Fmr Commissioner Scott's Resignation Official

- The city of Electra is paying off hundreds of thousands of dollars in debt to Wichita County after losing its police force in 2013. Place 2 Commissioner, Margie Bentley Scott, was not there to hand in her resignation. She actually turned it in on March 5th.

However, reaction from many citizens was overwhelmingly in support of her resignation - especially since the city of Electra is in a financial struggle.

In the former bank now turned commission chambers, city chancellors officially accepted Commissioner Margie Bentley-Scott's resignation.

"(I'm) sad to see her gone," said City Commissioner Place 1, Tom Delizio.

"I am too," agreed Mayor Curtis Warner.

"But, we'll accept the resignation," continued Delizio.

"Any further discussions? Being none, all in favor of the motion please say 'aye'. Motion carries unanimous," said Delizio.

Attendees began clapping.

Last August, 146 residents signed a petition calling for a recall election for Scott amidst continuing controversy over the firing of former Police Chief, Johnny Morris a year before that. Scott had been one of two commissioners reportedly behind that effort.

Now, the city of Electra is still struggling ... owing Wichita County hundreds of thousands of dollars for the use of Wichita County Sheriff's deputies and dispatch workers while in search of a new police chief and force. The Electra PD is fully staffed now; but, the city will need to pay Wichita County thousands each month for a year to cover costs ... something that shocked one commissioner.

"The sheriff's department for dispatcher service ... is that the entire time or is that a designated," questioned City Commissioner Place 4, Pam Ward.

"No ma'am. That's for a two week period," Warner explained.

"$7,800 for two weeks," Ward again questioned.

"It was expensive," Warner declared.

"Yeah, it was," Ward agreed.

"This goes back to when Johnny Morris was terminated and our entire police department quit," explained Ward. "All the bills are still not in."

"We'll discuss that sometime in the future. But, we had to hire officers to replace our missing officers who walked out one night at midnight and that's a scary thing when you know your citizens are out there without police," Warner said.

It seems both city officials and some residents just want to move on now ... from former Chief Morris' firing and now after Scott's resignation.

"From the city stand point, I think it's a positive move. Maybe at this point we can move forward instead of living in the past," resident Scott Lamkey declared.

Now, former Commissioner Scott is living in Oklahoma City. The mayor of Electra said she was experiencing medical problems and moved to be closer to her pulmonary doctors. Her house has already sold.

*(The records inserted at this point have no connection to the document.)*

Lemma fetchAllOpenIssues_loop_mono (fuel : nat) :
  forall (n : nat) (cursor : string) (allIssues : list Issue) x,
    fetchAllOpenIssues_loop fuel n cursor allIssues = Returned x ->
    forall fuel', (fuel <= fuel')%nat ->
      fetchAllOpenIssues_loop fuel' n cursor allIssues = Returned x.
Proof.
  induction fuel as [| fuel IH]; intros n cursor acc x Hrun fuel' Hle.
  - discriminate.
  - destruct fuel' as [| fuel']; [lia |].
    destruct (fetchAllOpenIssues_loop_step fuel n cursor acc) as (resp & Hq & Hs).
    destruct (fetchAllOpenIssues_loop_step fuel' n cursor acc) as (resp' & Hq' & Hs').
    rewrite Hq in Hq'. injection Hq' as <-.
    rewrite Hs in Hrun. rewrite Hs'.
    destruct resp as [data | e]; [| exact Hrun].
    destruct (unmarshalIssuesResponse data) as [issuesResp | e]; [| exact Hrun].
    destruct (HasNextPage (issues_PageInfo issuesResp)); [| exact Hrun].
    destruct (fetchAllOpenIssues_loop fuel (S n) _ _) as [[r t] | |] eqn:Hrec;
      try discriminate.
    rewrite (IH _ _ _ _ Hrec fuel') by lia. exact Hrun.
Qed.

Lemma fetchAllOpenIssues_loop_trace (fuel : nat) :
  forall (n : nat) (cursor : string) (allIssues : list Issue) r t,
    fetchAllOpenIssues_loop fuel n cursor allIssues = Returned (r, t) ->
    (exists cursors, t = LinearQuery <$> (cursorVariables cursor :: cursors))
    /\ (length t <= fuel)%nat.
Proof.
  induction fuel as [| fuel IH]; intros n cursor acc r t Hrun.
  - discriminate.
  - destruct (fetchAllOpenIssues_loop_step fuel n cursor acc) as (resp & _ & Hs).
    rewrite Hs in Hrun. clear Hs.
    assert (Hone : forall r0,
               Returned (r0, [LinearQuery (cursorVariables cursor)])
               = Returned (r, t) ->
               (exists cursors, t = LinearQuery <$> (cursorVariables cursor :: cursors))
               /\ (length t <= S fuel)%nat).
    { intros r0 [= _ <-]. split; [exists []; reflexivity | simpl; lia]. }
    destruct resp as [data | e]; [| eapply Hone, Hrun].
    destruct (unmarshalIssuesResponse data) as [issuesResp | e];
      [| eapply Hone, Hrun].
    destruct (HasNextPage (issues_PageInfo issuesResp)); [| eapply Hone, Hrun].
    destruct (fetchAllOpenIssues_loop fuel (S n) _ _) as [[r' t'] | |] eqn:Hrec;
      try discriminate.
    injection Hrun as <- <-.
    destruct (IH _ _ _ _ _ Hrec) as [[cursors ->] Hlen].
    split.
    + eexists (_ :: cursors). reflexivity.
    + simpl in *. lia.
Qed.

Lemma fetchAllOpenIssues_queries (fuel : nat) r (t : list Event) :
  fetchAllOpenIssues fuel = Returned (r, t) -> Forall isQuery t.
Proof.
  intros Hrun. destruct (fetchAllOpenIssues_loop_trace _ _ _ _ _ _ Hrun) as [[cs ->] _].
  apply Forall_fmap, Forall_forall. intros c _. exact I.
Qed.

(** X3.  A fetch that returns with some fuel returns the same result and
    makes the same queries with any more fuel; its events are queries to the
    Linear API only, the first without a cursor, and it makes at most as
    many queries as it has fuel. *)
Theorem fetchAllOpenIssues_fuel (fuel : nat) (r : result (list Issue))
    (trace : list Event) :
  fetchAllOpenIssues fuel = Returned (r, trace) ->
  (forall fuel', (fuel <= fuel')%nat ->
     fetchAllOpenIssues fuel' = Returned (r, trace))
  /\ (exists cursors, trace = LinearQuery <$> (None :: cursors))
  /\ (length trace <= fuel)%nat.
Proof.
  intros Hrun. split.
  - intros fuel' Hle.
    apply (fetchAllOpenIssues_loop_mono fuel 0 "" [] _ Hrun fuel' Hle).
  - apply (fetchAllOpenIssues_loop_trace fuel 0 "" [] r trace Hrun).
Qed.

Lemma fetchAllOpenIssues_loop_fails (pages : list IssuesResponse) (e : error) :
  forall (fuel n : nat) (cursor : string) (allIssues : list Issue),
    (forall k c page,
        (cursorVariables cursor ::
           ((fun p => cursorVariables (EndCursor (issues_PageInfo p))) <$> pages))
          !! k = Some c ->
        pages !! k = Some page ->
        answers (n + k) c page) ->
    Forall (fun p => HasNextPage (issues_PageInfo p) = true) pages ->
    (forall c,
        (cursorVariables cursor ::
           ((fun p => cursorVariables (EndCursor (issues_PageInfo p))) <$> pages))
          !! length pages = Some c ->
        executeGraphQL (n + length pages) c = Returned (Err e, [LinearQuery c])) ->
    (length pages < fuel)%nat ->
    fetchAllOpenIssues_loop fuel n cursor allIssues =
      Returned
        (Err e,
         LinearQuery <$>
           (cursorVariables cursor ::
              ((fun p => cursorVariables (EndCursor (issues_PageInfo p))) <$> pages))).
Proof.
  induction pages as [| p pages IH]; intros fuel n cursor acc Hans Hall Hfail Hfuel.
  - destruct fuel as [| fuel]; [simpl in Hfuel; lia |].
    specialize (Hfail (cursorVariables cursor) eq_refl). simpl in Hfail.
    rewrite Nat.add_0_r in Hfail.
    cbn [fetchAllOpenIssues_loop]. rewrite Hfail. reflexivity.
  - destruct fuel as [| fuel]; [simpl in Hfuel; lia |].
    destruct (Hans 0%nat (cursorVariables cursor) p eq_refl eq_refl)
      as (data & Hq & Hp).
    rewrite Nat.add_0_r in Hq. cbn [fetchAllOpenIssues_loop]. rewrite Hq.
    cbn [mbind]. rewrite Hp. inversion Hall as [| ? ? Hnext Hall']; subst.
    rewrite Hnext. cbn [negb].
    rewrite (IH fuel (S n) (EndCursor (issues_PageInfo p)) (acc ++ issues_Nodes p)).
    + reflexivity.
    + intros k c page Hc Hk. replace (S n + k)%nat with (n + S k)%nat by lia.
      exact (Hans (S k) c page Hc Hk).
    + assumption.
    + intros c Hc. replace (S n + length pages)%nat with (n + length (p :: pages))%nat
        by (simpl; lia). apply Hfail. exact Hc.
    + simpl in Hfuel. lia.
Qed.

(** X4.  When the query that follows some fetched pages fails, the fetch
    returns that error and none of the issues of the earlier pages: a
    report is made from all open issues or not at all.  It makes no further
    call of [executeGraphQL] after the failed one.  Only the answers to the
    queries made, each with the cursor the run sends, are assumed. *)
Theorem fetchAllOpenIssues_failure (pages : list IssuesResponse) (e : error)
    (fuel : nat) :
  (forall k c page,
      (None ::
         ((fun p => cursorVariables (EndCursor (issues_PageInfo p))) <$> pages))
        !! k = Some c ->
      pages !! k = Some page ->
      answers k c page) ->
  Forall (fun p => HasNextPage (issues_PageInfo p) = true) pages ->
  (forall c,
      (None ::
         ((fun p => cursorVariables (EndCursor (issues_PageInfo p))) <$> pages))
        !! length pages = Some c ->
      executeGraphQL (length pages) c = Returned (Err e, [LinearQuery c])) ->
  (length pages < fuel)%nat ->
  fetchAllOpenIssues fuel =
    Returned
      (Err e,
       LinearQuery <$>
         (None ::
            ((fun p => cursorVariables (EndCursor (issues_PageInfo p))) <$> pages))).
Proof.
  intros Hans Hall Hfail Hfuel. unfold fetchAllOpenIssues.
  apply (fetchAllOpenIssues_loop_fails pages e fuel 0 "" []); auto.
Qed.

In January, a settlement was reached with long-time Chief Morris ... almost a year after he filed a federal lawsuit against the city over his firing. The Electra City Commission unanimously agreed to pay Morris and his legal counsel $120,000.

Morris' lawsuit sited: age discrimination in employment, violation of the Family Medical Leave Act, and violation of the Texas Open Meetings Act.

As part of the settlement, Morris agreed to not seek any position with the city of Electra. The city revised his discharge status from  'general' to  'honorable' ... which was then filed with the Texas Commission on Law Enforcement.